A twin aisle turbofan-powered aircraft manufactured by McDonnell Douglas that serves as an aerial firefighting unit. The DC-10 Air Tanker is designed with three water tanks with a total capacity of 12,000 US Gallons of fire retardant or water.
In 2002, 10 Tanker Air Carrier started the study of developing the Next Generation air tankers. Employees of the company gathered together with a substantial record of functions, conversions, and ownership of heavy jets. After two years of extensive study into aerial firefighting, the company had chosen the DC-10 aircraft model on this program.
In March 2006, the Federal Aviation Administration (FAA) issued a Supplemental Type Certificate (STC) to modify the DC-10 as an aerial dispersant of liquids. 10 Tanker then acquired a 14 Code of Federal Regulations (CFR) Part 137 Agricultural Aircraft Operator Certificate for aerial firefighting activities and Interagency Airtanker Board (IAB) approval for the use of agency.
In 1975, the first DC-10 air tanker with N450AX aircraft registration was dispatched as a civilian passenger aircraft to National Airlines. Afterwards, the aircraft was made available to be in service for other various airlines.
DC-10 Air Tanker Design
The DC-10 Air Tanker has an external length of 55.55 meters, tail height of 17.70 meters and fuselage diameter of 6.02 meters. The aircraft is equipped with three belly tanks that carry the fire retardant or water. The three tanks have baffles inside that stop and avoid the shift of fluid during flight. These tanks can be loaded at the same time on the ground in about eight minutes.

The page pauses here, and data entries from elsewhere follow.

(** ** C10: adding after the chain selection was removed *)

(** Once the chain selection is empty, only the chain buttons fill it
    again. *)
Lemma session_keeps_no_chain (L : Libs) (os : list operation) (w : World) :
  Forall (fun o => forall pathType, o <> SelectChain pathType) os ->
  pathTypes (state w) = [] ->
  pathTypes (state (session L os w)) = [].
Proof.
  unfold session. intros Hos. revert w.
  induction Hos as [|o os Ho _ IH]; intros w Hw; [exact Hw|].
  cbn [fold_left]. apply IH.
  destruct o as [pathType|generateMnemonic| |index|]; cbn [perform].
  - by destruct (Ho pathType).
  - rewrite handleGenerateWallet_eq. cbv zeta.
    destruct (chosen_phrase _ _ _); [|exact Hw].
    destruct (derive _ _ _ _); exact Hw.
  - rewrite handleAddWallet_eq. cbv zeta.
    destruct (derive _ _ _ _); exact Hw.
  - rewrite handleDeleteWallet_eq. cbn [state pathTypes]. by rewrite Hw.
  - by rewrite handleClearWallets_eq.
Qed.

(** C10, as the code has it: in a session the chain selection never holds
    more than one entry, and the delete handler removes its entry at the
    index of the removed wallet, so removing at index 0 leaves it empty.
    From then on, until a chain button is used again, every click on add
    derives for the path type [undefined], appends nothing and keeps state
    and store.  When [derivePath] throws on a path outside the package's
    pattern, as ed25519-hd-key does, the error shown is the one of the
    [catch] branch, not the one of the unsupported-path-type branch. *)
Theorem add_after_chain_removed_fails (L : Libs) (os os' : list operation) :
  (forall path seed, isValidPath path = false -> derivePath L path seed = None) ->
  Forall (fun o => forall pathType, o <> SelectChain pathType) os' ->
  let w := session L os fresh_world in
  let removed := handleDeleteWallet 0 w in
  let later := session L os' removed in
  length (pathTypes (state w)) <= 1
  /\ (forall index,
      pathTypes (state (handleDeleteWallet index w)) = delete index (pathTypes (state w)))
  /\ pathTypes (state removed) = []
  /\ pathTypes (state later) = []
  /\ state (handleAddWallet L later) = state later
  /\ localStorage (handleAddWallet L later) = localStorage later
  /\ toasts (handleAddWallet L later)
     = toasts later ++ [toast_error "Failed to generate wallet. Please try again."].
Proof.
  intros Hthrow Hos'. cbv zeta.
  assert (Hlen : length (pathTypes (state (session L os fresh_world))) <= 1).
  { apply session_pathTypes_length. cbn. lia. }
  assert (Hremoved : pathTypes (state (handleDeleteWallet 0 (session L os fresh_world))) = []).
  { rewrite handleDeleteWallet_eq. cbn [state pathTypes].
    destruct (pathTypes (state (session L os fresh_world))) as [|x [|y l]];
      cbn in Hlen |- *; [reflexivity|reflexivity|lia]. }
  pose proof (session_keeps_no_chain L os' _ Hos' Hremoved) as Hlater.
  split; [exact Hlen|]. split; [intros index; by rewrite handleDeleteWallet_eq|].
  split; [exact Hremoved|]. split; [exact Hlater|].
  rewrite handleAddWallet_eq. cbv zeta. rewrite Hlater. cbn [head].
  rewrite derive_undefined. cbn [add_toast state localStorage toasts].
  split; [reflexivity|]. split; [reflexivity|].
  unfold failure_message, generateWalletFromMnemonic_try.
  rewrite Hthrow by reflexivity. reflexivity.
Qed.

(** C10, witness: the published packages; a session that removes the first
    of two wallets, then clicks add twice. *)
Lemma add_after_chain_removed_fails_witness :
  ((forall path seed, isValidPath path = false -> derivePath published path seed = None)
   /\ Forall (fun o => forall pathType, o <> SelectChain pathType) [AddFromExistingPhrase])
  /\ (let w := session published [SelectChain "501"; Generate abandon; AddFromExistingPhrase]
                       fresh_world in
      let removed := handleDeleteWallet 0 w in
      let later := session published [AddFromExistingPhrase] removed in
      length (pathTypes (state w)) <= 1
      /\ (forall index,
          pathTypes (state (handleDeleteWallet index w)) = delete index (pathTypes (state w)))
      /\ pathTypes (state removed) = []
      /\ pathTypes (state later) = []
      /\ state (handleAddWallet published later) = state later
      /\ localStorage (handleAddWallet published later) = localStorage later
      /\ toasts (handleAddWallet published later)
         = toasts later ++ [toast_error "Failed to generate wallet. Please try again."]).
Proof.
  assert (H1 : forall path seed,
             isValidPath path = false -> derivePath published path seed = None)
    by exact derivePath_invalid.
  assert (H2 : Forall (fun o => forall pathType, o <> SelectChain pathType)
                      [AddFromExistingPhrase])
    by (constructor; [discriminate|constructor]).
  split; [split; [exact H1|exact H2]|].
  exact (add_after_chain_removed_fails published
           [SelectChain "501"; Generate abandon; AddFromExistingPhrase]
           [AddFromExistingPhrase] H1 H2).
Defined.

(** C10, counterexample: select Solana, generate, add, remove the wallet at
    index 0.  One wallet remains and the chain selection is empty; the next
    add appends nothing and shows the message of the [catch] branch, not
    "Unsupported path type.": ed25519-hd-key rejects the path
    [m/44'/undefined'/0'/1'] before the path type is looked at. *)
Lemma add_after_chain_removed_takes_the_catch_branch :
  let w := session published [SelectChain "501"; Generate abandon; AddFromExistingPhrase;
                              Remove 0] fresh_world in
  let w' := session published [SelectChain "501"; Generate abandon; AddFromExistingPhrase;
                               Remove 0; AddFromExistingPhrase] fresh_world in
  pathTypes (state w) = []
  /\ map path (wallets (state w)) = ["m/44'/501'/0'/1'"]
  /\ wallets (state w') = wallets (state w)
  /\ toasts w' = toasts w ++ [toast_error "Failed to generate wallet. Please try again."]
  /\ toast_error "Failed to generate wallet. Please try again."
     <> toast_error "Unsupported path type.".
Proof.
  cbv zeta. run_handlers.
  split; [reflexivity|]. split; [reflexivity|]. split; [reflexivity|].
  split; [reflexivity|discriminate].
Qed.
(** [texW] of [renderTraditionalSpectrogram] for a viewport [vpW] wide. *)
Definition textureWidth (vpW : Z) : Z := Z.min vpW 2048.

(** The history row that column [px] of the texture shows: [histIdx] of
    the column loop of [renderTraditionalSpectrogram]. *)
Definition columnHistIdx (texW HISTORY_LINES px : Z) : option Z :=
  let historyToUse := HISTORY_LINES in
  let t := if texW <=? 1 then F32.zero
           else F32.div (F32.of_Z px) (F32.of_Z (Int.to_int (texW - 1))) in
  histIdx ← (if historyToUse <=? 1 then Some 0
             else Int.to_int <$>
                    lround (F32.mul t (F32.of_Z (Int.to_int (historyToUse - 1)))));
  Some (Z.max 0 (Z.min histIdx (Int.to_int (HISTORY_LINES - 1)))).

(** The index of [lineHistory[histIdx * NUM_BARS + i]]. *)
Definition historyCell (NUM_BARS histIdx i : Z) : Z :=
  Int.to_int (Int.to_int (histIdx * NUM_BARS) + i).

#[global] Instance spec_float_eq_dec : EqDecision spec_float.
Proof. solve_decision. Defined.

(** Checked by evaluation for the texture widths and the history depths
    that occur: an integer divided by itself is 1 and zero divided by it is
    zero; 1 and 0 times a depth round to the depth and to 0. *)
Definition width_ok (k : nat) : bool :=
  let x := F32.of_Z (Z.of_nat k) in
  bool_decide (F32.div x x = F32.one) && bool_decide (F32.div (F32.of_Z 0) x = F32.zero).
(* ===== verification/KState.v ===== *)
(** Kernel state.

    The shared state of the uniprocessor kernel as one record: the control
    blocks of threads, timers and IPC objects (include/rtdef.h), the lists they
    are linked in, the scheduler's variables (src/scheduler_up.c), the tick
    (src/clock.c) and the object containers (src/object.c).

    Control blocks are storage addressed by pointer: a total function from
    identifiers to records.  A [rt_list_t] of threads is a list of thread
    identifiers; a thread has ONE list node ([tlist]), so [rt_list_remove] of
    that node takes the thread out of whatever list holds it ([list_unlink]).
    RtList.v proves that the pointer operations of rtservice.h implement these
    list operations. *)
From S2P Require Import Prelude.
#[local] Open Scope Z_scope.

Abbreviation tid := positive (only parsing).
Abbreviation oid := positive (only parsing).
Abbreviation timid := positive (only parsing).

(** * Constants of rtdef.h and rtconfig.h *)

Definition RT_THREAD_PRIORITY_MAX : Z := 32.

The retardant is fed under gravity to be out of the tanks and the whole load can be thrown away in eight seconds, even though the actual drop rate is computer-generated for the purpose of producing the needed spread of retardant over the fire lines.
The DC-10 Air Tanker has the ability to apply a line of retardant 91.44 meters wide and 1.6 kilometers in length. The tanks outside are equipped to carry from standard 76.2-millimeter cam lock couplings. These tanks can be filled as fast as base loading capabilities allow, commonly around fifteen to twenty minutes.
There is a vent system attached above each tank to let enough air in and out of the tanks while on a retardant drop and filling. The number of drops it can produce per day is at most restricted by the time it takes to refill the tanker with water or retardant and fuel, along with its demand for a proper landing place, that may be a reasonable range from the fire.
DC-10 Air Tanker Engine and Performance
The DC-10 Air Tanker is powered by three turbofan CF6-6D engine from General Electric. It has a maximum power of 40,000 lbf each. The aircraft reaches a Fire Traffic Area with a considerably decreased weight compared to its Maximum Gross Take Off Weight (MGTOW). This is predominantly because of the decreased fuel load that the aircraft carries while on fire operations.
As an outcome, the DC-10 Air Tanker is regularly dispatched at a forty percent lighter take off weight in comparison to its certified maximum gross take off weight. The aircraft turns easily within the turning radius of smaller planes and lead aircraft.
Because of the aircraft’s enhanced thrust to weight ratio, it notably increases its climb rate and significantly improves the safety margins in an engine failure scene. Also, the aircraft has a wide margin over stall at usual drop speeds and weights, even though it has a full retardant load.
DC-10 Air Tanker Notable Incidents
On June 25 2007, the DC-10 Air Tanker N450AX struck trees with the left wing while on a fire suppression flight over the White Fire nearby Tehachapi, California. It fell 30.48 to 60.96 meters further down than expected. The aircraft was severely damaged but there was no recorded injury from the pilot, flight officer, and flight engineer. This occurrence is considered as the first severe aviation incident of the DC-10 Air Tanker. On July 30 2007, the aircraft underwent a test flight after major repairs.